2. find the interval on which the function f(x)=x+cosx 0<=x<=2pi is increasing
(a)(pi/3,5pi/3)
(b)5pi/3,2pi)
(c) (pi/2, 3pi/2)
(d)(0,2pi,)
(e)none
3.
How many pointsof inflection does f(x) =x^3e^(-x) have?
(a)0
(b)1
(c)2
(d)3
(e) none
4. consider the function f(x)=x^2 in interval [0,1/2].According to mean value theorem thre must be a number c in (0,1/2) such that f '(c)is equal to particular value d. what is d?
(a) 3/2
(b)1
(c) 1/2
(d)2
(e) none

2. Originally Posted by bobby77
4. consider the function f(x)=x^2 in interval [0,1/2].According to mean value theorem thre must be a number c in (0,1/2) such that f '(c)is equal to particular value d. what is d?
(a) 3/2
(b)1
(c) 1/2
(d)2
(e) none
$\displaystyle f'(c)=\frac{f(1/2)-f(0)}{1/2-0}$
Thus,
$\displaystyle f'(c)=\frac{1/4}{1/2}=\frac{1}{2}$
Thus that number is $\displaystyle d=1/2$
How many pointsof inflection does f(x) =x^3e^(-x) have?
Then,
$\displaystyle y'=3x^2e^{-x}-x^3e^{-x}$
$\displaystyle y''=6xe^{-x}-3x^2e^{-x}-3x^2e^{-x}+x^3e^{-x}$
Thus,
$\displaystyle 6xe^{-x}-6x^2e^{-x}+x^3e^{-x}=0$
Thus,
$\displaystyle 6x-6x^2+x^3=0$
Thus,
$\displaystyle x(x^2-6x+6)=0$
$\displaystyle 6^2-4\cdot 6>0$ so it has two solution (non-trivial) thus, in total 3 solutions.
Corresponding to 3 inflections points.

3. Hello, Bobby!

3. How many points of inflection does $\displaystyle f(x) = x^3e^{-x}$ have?

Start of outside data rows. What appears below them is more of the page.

Lemma packs_versions (pv : gmap RecordIdentity RecordVersion) (m m' : gmap RecordIdentity Z) d id :
  NoDup (version_ids d) →
  (∀ id, m' !! id = match pv !! id with Some v => Some (rv_version v) | None => m !! id end) →
  apply_versions m' d !! id =
    match foldl (λ m v, <[version_id v := v]> m) pv (d_versions d) !! id with
    | Some v => Some (rv_version v) | None => m !! id end.
Proof.
  unfold version_ids. intros Hn Hm. apply option_eq. intros z. unfold apply_versions. rewrite put_versions_lookup by done.
  destruct (decide (id ∈ version_id <$> d_versions d)) as [(v & -> & Hv)%list_elem_of_fmap|Hid].
  - rewrite (proj2 (push_versions_lookup pv (d_versions d) (version_id v) v Hn)) by auto. split.
    + intros [(v' & Hv' & E & <-)|[[] _]]; [|by apply list_elem_of_fmap_2]. do 2 f_equal.
      apply list_elem_of_lookup in Hv as [i Hi], Hv' as [j Hj].
      assert (i = j) as <-; [|congruence].
      eapply NoDup_lookup; [exact Hn|rewrite list_lookup_fmap, Hi; done|by rewrite list_lookup_fmap, Hj; cbn; rewrite E].
    + intros [= <-]. left. by exists v.
  - assert (E : foldl (λ m v, <[version_id v := v]> m) pv (d_versions d) !! id = pv !! id).
    { apply option_eq. intros v. rewrite push_versions_lookup by done. split; [|auto].
      intros [[Hv <-]|[_ ?]]; [|done]. destruct Hid. by apply list_elem_of_fmap_2. }
    rewrite E, Hm. split; [|auto]. intros [(v & Hv & <- & _)|[_ ?]]; [|done]. destruct Hid. by apply list_elem_of_fmap_2.
Qed.

Lemma packs_snoc p p' initial deltas d :
  packs p initial deltas → listed d → pack_delta p d = Ok p' → packs p' initial (deltas ++ [d]).
Proof.
  intros [Hp Hw Hs Hv Hf _] Hd Hpack. pose proof Hpack as (Ew & Es & Ev & En & _)%pack_delta_Ok; [|done].
  pose proof Hd as [_ _ Hwn Hsn Hvn]. split.
  - by apply (pack_delta_ok p d p').
  - intros m k. rewrite foldl_app, Ew. apply (overlay_push row_key); auto.
  - intros m i. rewrite foldl_app, Es. apply (overlay_push state_key); auto.
  - intros m id. rewrite foldl_app, Ev. apply packs_versions; auto.
  - intros full [[c|] k]; rewrite foldl_app; cbn [foldl].
    + apply (pack_delta_state p); auto.
    + apply (pack_delta_work p); auto.
  - by rewrite foldl_app, En.
Qed.

Lemma pack_all initial deltas : ∀ p done_ p',
  packs p initial done_ → Forall listed deltas → try_fold pack_delta p deltas = Ok p' →
  packs p' initial (done_ ++ deltas).
Proof.
  induction deltas as [|d deltas IH]; intros p done_ p' Hp Hl Hf; cbn in Hf.
  { injection Hf as <-. by rewrite app_nil_r. }
  apply Forall_cons in Hl as [Hd Hl]. apply bind_Ok in Hf as (p1 & H1 & Hf).
  rewrite (cons_middle d), app_assoc. apply (IH p1); [|done|done]. by apply (packs_snoc p).
Qed.

(** C19. Packing is sequential composition.  When a sequence of deltas, each
    listing its records once, packs into one delta, applying the packed delta
    gives the work rows, the state rows, the record versions, the stored
    fields and the next insertion sequence that applying the deltas one after
    the other gives, from any starting content; the packed delta lists its
    records once as well. *)
Theorem combine_deltas_sequential deltas initial D :
  Forall listed deltas → combine_deltas deltas initial = Ok D →
  listed D ∧
  (∀ m, apply_rows m D = foldl apply_rows m deltas) ∧
  (∀ m, apply_states m D = foldl apply_states m deltas) ∧
  (∀ m, apply_versions m D = foldl apply_versions m deltas) ∧
  (∀ full, store_after full D = foldl store_after full deltas) ∧
  d_next_sequence D = foldl (λ _ d, d_next_sequence d) initial deltas.
Proof.
  intros Hl (p & Hf & ([] & _ & [= <-])%bind_Ok)%bind_Ok.
  apply (pack_all initial deltas _ []) in Hf as [Hp Hw Hs Hv Hst Hn]; [|apply packs_nil|done].
  cbn [app] in *. split_and!; [by apply listed_packed| | | | |done].
  - intros m. apply map_eq. intros k. by rewrite packed_rows, Hw.
  - intros m. apply map_eq. intros i. by rewrite packed_states, Hs.
  - intros m. apply map_eq. intros id. rewrite Hv. by apply packed_versions_lookup.
  - intros full. apply map_eq. intros id. by rewrite packed_store, Hst.
Qed.

(** The planner's deltas list their records once. *)
Lemma plan_listed `{Sha256} g s now schema s' d :
  snapshot_ok s → NoDup (group_ids g) → plan_commit_group g s now schema = Ok (s', d) → listed d.
Proof.
  intros Hs Hg Hp. destruct (plan_commit_cases _ _ _ _ _ _ Hs Hg Hp) as [(reason & _ & ->)|(s2 & Hcm)].
  - apply listed_empty.
  - by destruct (committed_listed _ _ _ _ _ _ Hg Hcm) as [? _].
Qed.

(** A second group after the sample one: the new work "c" is deleted, and "a"
    changes its priority. *)
Definition next_group : CommitGroup :=
  mkCommitGroup "r2" [] [] []
    [mkUnclaimedUpdate "c" (Version 1) UDelete;
     mkUnclaimedUpdate "a" (Version 3) (Patch (mkWorkPatch (Some 2) None ∅ None))] None.
Definition next_result : QueueResult (RecordSnapshot * CommitDelta) :=
  Eval vm_compute in @plan_commit_group toy_sha next_group plan_after 10 plan_schema.
Definition next_after : RecordSnapshot := match next_result with Ok (s, _) => s | Err _ => plan_after end.
Definition next_delta : CommitDelta := match next_result with Ok (_, d) => d | Err _ => plan_delta end.
Definition sample_packed : CommitDelta :=
  Eval vm_compute in match combine_deltas [plan_delta; next_delta] 2 with Ok d => d | Err _ => plan_delta end.

Lemma next_planned :
  @plan_commit_group toy_sha next_group plan_after 10 plan_schema = Ok (next_after, next_delta).
Proof. vm_compute. reflexivity. Qed.

Lemma next_ids_distinct : NoDup (group_ids next_group).
Proof. apply (bool_decide_unpack _). vm_compute. exact I. Qed.

Lemma plan_after_ok : snapshot_ok plan_after.
Proof. exact (@plan_ok toy_sha _ _ _ _ _ _ plan_snapshot_ok plan_ids_distinct plan_committed). Qed.

Lemma combine_deltas_sequential_witness :
  (∀ full, store_after full sample_packed = store_after (store_after full plan_delta) next_delta) ∧
  row_keys sample_packed = ["a"; "b"] ∧ d_deleted_work sample_packed = ["c"].
Proof.
  split; [|by vm_compute].
  apply (combine_deltas_sequential [plan_delta; next_delta] 2 sample_packed).
  - apply Forall_cons. split; [|apply Forall_singleton].
    + exact (@plan_listed toy_sha _ _ _ _ _ _ plan_snapshot_ok plan_ids_distinct plan_committed).
    + exact (@plan_listed toy_sha _ _ _ _ _ _ plan_after_ok next_ids_distinct next_planned).
  - vm_compute. reflexivity.
Defined.
(* ===== verification/Engine.v ===== *)
(** Shared vocabulary of [fireweed-engine/src]: the error model ([error.rs]) with
    its durable projection, queue keys and log positions ([types.rs]), the
    assignment-epoch fence ([epoch.rs]) and authorization ([auth.rs]). *)
From S2P Require Import Prelude Identity.

#[local] Open Scope string_scope.

(** ** Errors *)

Inductive DurableIntegrityStage :=
| Manifest | Header | Bounds | RecordCrc32c | FrameCrc32c | StageSha256 | Payload | Position.
#[export] Instance DurableIntegrityStage_eq_dec : EqDecision DurableIntegrityStage.
Proof. solve_decision. Defined.

Definition stage_token (s : DurableIntegrityStage) : string :=
  match s with
  | Manifest => "manifest"
  | Header => "header"
  | Bounds => "bounds"
  | RecordCrc32c => "record_crc32c"
  | FrameCrc32c => "frame_crc32c"
  | StageSha256 => "sha256"
  | Payload => "payload"
  | Position => "position"
  end.

Definition stage_parse (token : string) : option DurableIntegrityStage :=
  if String.eqb token "manifest" then Some Manifest
  else if String.eqb token "header" then Some Header
  else if String.eqb token "bounds" then Some Bounds
  else if String.eqb token "record_crc32c" then Some RecordCrc32c
  else if String.eqb token "frame_crc32c" then Some FrameCrc32c
  else if String.eqb token "sha256" then Some StageSha256
  else if String.eqb token "payload" then Some Payload
  else if String.eqb token "position" then Some Position
  else None.

Inductive EngineError :=
| NotFound
| QueueDefinitionConflict
| Invalid (why : string)
| Terminal
| StaleLease
| Superseded
| Unavailable
| Conflict
| BatchTooLarge
| RequestIdConflict
| Paused (drain_intake : bool)
| RequestExpired
| EpochFenced
| Forbidden (why : string)
| EntitySchemaViolation (msg : string)
| RequestTooLarge (requested limit : Z)
| Backpressure (resource : string)
| Storage (msg : string)
| DurableDataCorrupt (stage : DurableIntegrityStage) (manifest_index : Z) (locator : string)
| ChangeRecordsRequireDurableLog.
#[export] Instance EngineError_eq_dec : EqDecision EngineError.
Proof. solve_decision. Defined.

Abbreviation EngineResult := (result EngineError).

Definition resp_token (e : EngineError) : option string :=
  match e with
  | Invalid _ => Some "-ERR fireweed invalid"
  | Terminal => Some "-ERR fireweed terminal"
  | StaleLease => Some "-ERR fireweed stale_lease"
  | Superseded => Some "-ERR fireweed superseded"
  | Unavailable => Some "-ERR fireweed unavailable"
  | Conflict => Some "-ERR fireweed conflict"
  | BatchTooLarge => Some "-ERR fireweed batch_too_large"
  | RequestIdConflict => Some "-ERR fireweed request_id_conflict"
  | Paused _ => Some "-ERR fireweed paused"
  | RequestExpired => Some "-ERR fireweed request_expired"
  | EpochFenced => Some "-ERR fireweed epoch_stale"
  | EntitySchemaViolation _ => Some "-ERR fireweed entity_schema_violation"
  | RequestTooLarge _ _ => Some "-ERR fireweed invalid"
  | Backpressure _ => Some "-ERR fireweed unavailable"
  | QueueDefinitionConflict => Some "-ERR fireweed queue_conflict"
  | ChangeRecordsRequireDurableLog => Some "-ERR fireweed change_records_require_durable_log"
  | NotFound | Forbidden _ | Storage _ | DurableDataCorrupt _ _ _ => None
  end.

(** The durable projection of a commit rejection. *)
Inductive CommitRejection :=
| RejNotFound
| RejQueueDefinitionConflict
| RejInvalid (why : string)
| RejTerminal
| RejStaleLease
| RejSuperseded
| RejUnavailable
| RejConflict
| RejBatchTooLarge
| RejRequestIdConflict
| RejPaused (drain_intake : bool)
| RejRequestExpired
| RejEpochFenced
| RejForbidden (why : string)
| RejEntitySchemaViolation (msg : string)
| RejRequestTooLarge (requested limit : Z)
| RejBackpressure (resource : string)
| RejStorage (msg : string)
| RejDurableDataCorrupt (stage : DurableIntegrityStage) (manifest_index : Z) (locator : string)
| RejChangeRecordsRequireDurableLog.

Definition from_error (e : EngineError) : CommitRejection :=
  match e with
  | NotFound => RejNotFound
  | QueueDefinitionConflict => RejQueueDefinitionConflict
  | Invalid why => RejInvalid why
  | Terminal => RejTerminal
  | StaleLease => RejStaleLease
  | Superseded => RejSuperseded
  | Unavailable => RejUnavailable
  | Conflict => RejConflict
  | BatchTooLarge => RejBatchTooLarge
  | RequestIdConflict => RejRequestIdConflict
  | Paused drain_intake => RejPaused drain_intake
  | RequestExpired => RejRequestExpired
  | EpochFenced => RejEpochFenced
  | Forbidden why => RejForbidden why
  | EntitySchemaViolation msg => RejEntitySchemaViolation msg
  | RequestTooLarge requested limit => RejRequestTooLarge requested limit
  | Backpressure resource => RejBackpressure resource
  | Storage msg => RejStorage msg
  | DurableDataCorrupt stage index locator => RejDurableDataCorrupt stage index locator
  | ChangeRecordsRequireDurableLog => RejChangeRecordsRequireDurableLog
  end.

(** The reasons the inverse knows by name. *)
Definition known_invalid : list string := ["item is not leased"; "instance fence is not monotonic"].
Definition known_resources : list string :=
  ["buffered bytes"; "buffered bytes closed"; "queue buffered bytes"; "keyed queue waiters";
   "keyed queue per-key waiters"; "claim coordinator waiters"; "claim queue turn";
   "claim driver read slots"; "shared driver read slots"; "committed outcome read slots";
   "mutation sequencer capacity"; "mutation sequencer wait"; "selection fence waiters";
   "committed driver read pool"; "committed outcome read pool"; "projection coverage"].

(** A match of a string against literals that returns the literal. *)
Definition literal_of (known : list string) (otherwise text : string) : string :=
  if bool_decide (text ∈ known) then text else otherwise.

Definition into_error (r : CommitRejection) : EngineError :=
  match r with
  | RejNotFound => NotFound
  | RejQueueDefinitionConflict => QueueDefinitionConflict
  | RejInvalid why => Invalid (literal_of known_invalid "invalid" why)
  | RejTerminal => Terminal
  | RejStaleLease => StaleLease
  | RejSuperseded => Superseded
  | RejUnavailable => Unavailable
  | RejConflict => Conflict
  | RejBatchTooLarge => BatchTooLarge
  | RejRequestIdConflict => RequestIdConflict
  | RejPaused drain_intake => Paused drain_intake
  | RejRequestExpired => RequestExpired
  | RejEpochFenced => EpochFenced
  | RejForbidden _ => Forbidden "forbidden"
  | RejEntitySchemaViolation msg => EntitySchemaViolation msg
  | RejRequestTooLarge requested limit => RequestTooLarge requested limit
  | RejBackpressure resource => Backpressure (literal_of known_resources "bounded resource" resource)
  | RejStorage msg => Storage msg
  | RejDurableDataCorrupt stage index locator => DurableDataCorrupt stage index locator
  | RejChangeRecordsRequireDurableLog => ChangeRecordsRequireDurableLog
  end.

#[local] Close Scope string_scope.

(** ** Queue keys and log positions *)

Record QueueKey := mkQueueKey { tenant_id : string; queue_id : string }.
#[export] Instance QueueKey_eq_dec : EqDecision QueueKey.
Proof. solve_decision. Defined.
#[export] Instance QueueKey_countable : Countable QueueKey.
Proof.
  refine (inj_countable' (λ k, (tenant_id k, queue_id k)) (λ p, mkQueueKey p.1 p.2) _). by intros [].
Defined.

Definition queue_key_cmp (a b : QueueKey) : comparison :=
  then_cmp (String.compare (tenant_id a) (tenant_id b)) (String.compare (queue_id a) (queue_id b)).

Record CommandPosition := mkCommandPosition {
  cp_queue : QueueKey;
  backend_epoch : Z;
  cp_sequence : Z;
}.

Definition precedes (a b : CommandPosition) : bool :=
  match then_cmp (backend_epoch a ?= backend_epoch b) (cp_sequence a ?= cp_sequence b) with
  | Lt => true
  | _ => false
  end.

(** ** The assignment-epoch fence *)

Definition MIN_ASSIGNMENT_EPOCH : Z := 1.

Definition epoch_mismatch (current : Z) (expected : option Z) : bool :=
  match expected with Some e => negb (e =? current) | None => false end.

Definition resolve_bounded_epoch (current : Z) (expected : option Z) : EngineResult Z :=
  if epoch_mismatch current expected then Err EpochFenced
  else if current <? MIN_ASSIGNMENT_EPOCH then
    Err (Invalid "assignment epoch 0 is not valid for data-plane writes; acquire a positive epoch first"%string)
  else Ok current.

Definition resolve_epoch_fence (current : Z) (expected : option Z) : EngineResult Z :=
  if epoch_mismatch current expected then Err EpochFenced else Ok current.

Definition resolve_write_epoch (current : Z) (expected : option Z) : EngineResult Z :=
  match expected with
  | Some _ => resolve_bounded_epoch current expected
  | None => resolve_epoch_fence current None
  end.

(** The sync adapters, over the result of the bounded read. *)
Definition resolve_bounded_epoch_sync (expected : option Z) (read_current : EngineResult Z) : EngineResult Z :=
  current ← read_current; resolve_bounded_epoch current expected.
Definition resolve_write_epoch_sync (expected : option Z) (read_current : EngineResult Z) : EngineResult Z :=
  current ← read_current; resolve_write_epoch current expected.

(** ** Authorization *)

Record AuthContext := mkAuthContext { principal_id : string; tenants : gset string }.

Definition authorize_tenant (c : AuthContext) (tenant : string) : EngineResult unit :=
  if bool_decide (tenant ∈ tenants c) then Ok tt
  else Err (Forbidden "principal is not authorized for the requested tenant"%string).

Definition authorize_operator (c : AuthContext) : EngineResult unit :=
  if starts_with (principal_id c) "operator-"%string then Ok tt
  else Err (Forbidden "principal lacks operator privileges"%string).

(** ** Facts *)

Lemma stage_roundtrip s : stage_parse (stage_token s) = Some s.
Proof. by destruct s. Qed.

Lemma stage_parse_Some token s : stage_parse token = Some s → stage_token s = token.
Proof.
  unfold stage_parse. repeat (case_match eqn:E; [intros [= <-]; symmetry; by apply String.eqb_eq|clear E]). done.
Qed.

(** A stamped write passes exactly at the current, positive epoch. *)
Lemma write_epoch_Some current e r :
  resolve_write_epoch current (Some e) = Ok r ↔ e = current ∧ 1 ≤ current ∧ r = current.
Proof.
  unfold resolve_write_epoch, resolve_bounded_epoch, epoch_mismatch, MIN_ASSIGNMENT_EPOCH.
  destruct (Z.eqb_spec e current); cbn; [|naive_solver].
  destruct (Z.ltb_spec current 1); naive_solver lia.
Qed.

Lemma write_epoch_stale current e :
  e ≠ current → resolve_write_epoch current (Some e) = Err EpochFenced.
Proof.
  intros Hne. unfold resolve_write_epoch, resolve_bounded_epoch, epoch_mismatch.
  by destruct (Z.eqb_spec e current).
Qed.

(** The errors the durable projection keeps as they are. *)
Definition durable_error (e : EngineError) : Prop :=
  match e with
  | Invalid why => why ∈ known_invalid ∨ why = "invalid"%string
  | Forbidden why => why = "forbidden"%string
  | Backpressure resource => resource ∈ known_resources ∨ resource = "bounded resource"%string
  | _ => True
  end.

Lemma literal_of_spec known otherwise text :
  literal_of known otherwise text = text ↔ text ∈ known ∨ text = otherwise.
Proof. unfold literal_of. case_bool_decide; naive_solver. Qed.

(** Durable rejections. A rejection written to the log and read back is the
    same error exactly when its reason is one of the texts the reader knows;
    any other reason is replaced by a fixed one, and a second round trip never
    changes anything more. In particular the reasons of a typed-index
    validation, which a commit entry can be rejected with, do not survive. *)
Theorem commit_rejection_roundtrip e :
  (into_error (from_error e) = e ↔ durable_error e) ∧
  (let e' := into_error (from_error e) in into_error (from_error e') = e' ∧ resp_token e' = resp_token e) ∧
  into_error (from_error (Invalid "typed index value is not valid for declared type"%string)) = Invalid "invalid"%string.
Proof.
  split; [|split; [split|done]].
  - destruct e; cbn; try done.
    + rewrite <-literal_of_spec. split; [by intros [= ->]|by intros ->].
    + split; [by intros [= <-]|by intros ->].
    + rewrite <-literal_of_spec. split; [by intros [= ->]|by intros ->].
  - destruct e; cbn; try done; f_equal; apply literal_of_spec; unfold literal_of; case_bool_decide; auto.
  - by destruct e.
Qed.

. . . $\displaystyle (a)\;0\qquad(b)\;1\qquad(c)\;2\qquad(d)\;3\qquad(e )\text{ none}$

Points of inflection occur where $\displaystyle f''(x) = 0$

We have: .$\displaystyle f'(x)\;=\;-x^3e^{-x} + 3x^2e^{-x}$
Then: .$\displaystyle f''(x)\;=\;x^3e^{-x} - 3x^2e^{-x} - 3x^2e^{-x} + 6xe^{-x} \;=\;x^3e^{-x} - 6x^2e^{-x} + 6xe^{-x}$

We have: .$\displaystyle xe^{-x}(x^2 - 6x + 6) \:=\:0$

Hence, the roots are: .$\displaystyle x\,=\,0$
. . and: .$\displaystyle x^2 - 6x + 6 \:=\:0\quad\Rightarrow\quad x \,=\,3\pm\sqrt{3}$

Therefore, there are three inflection points . . . answer (d).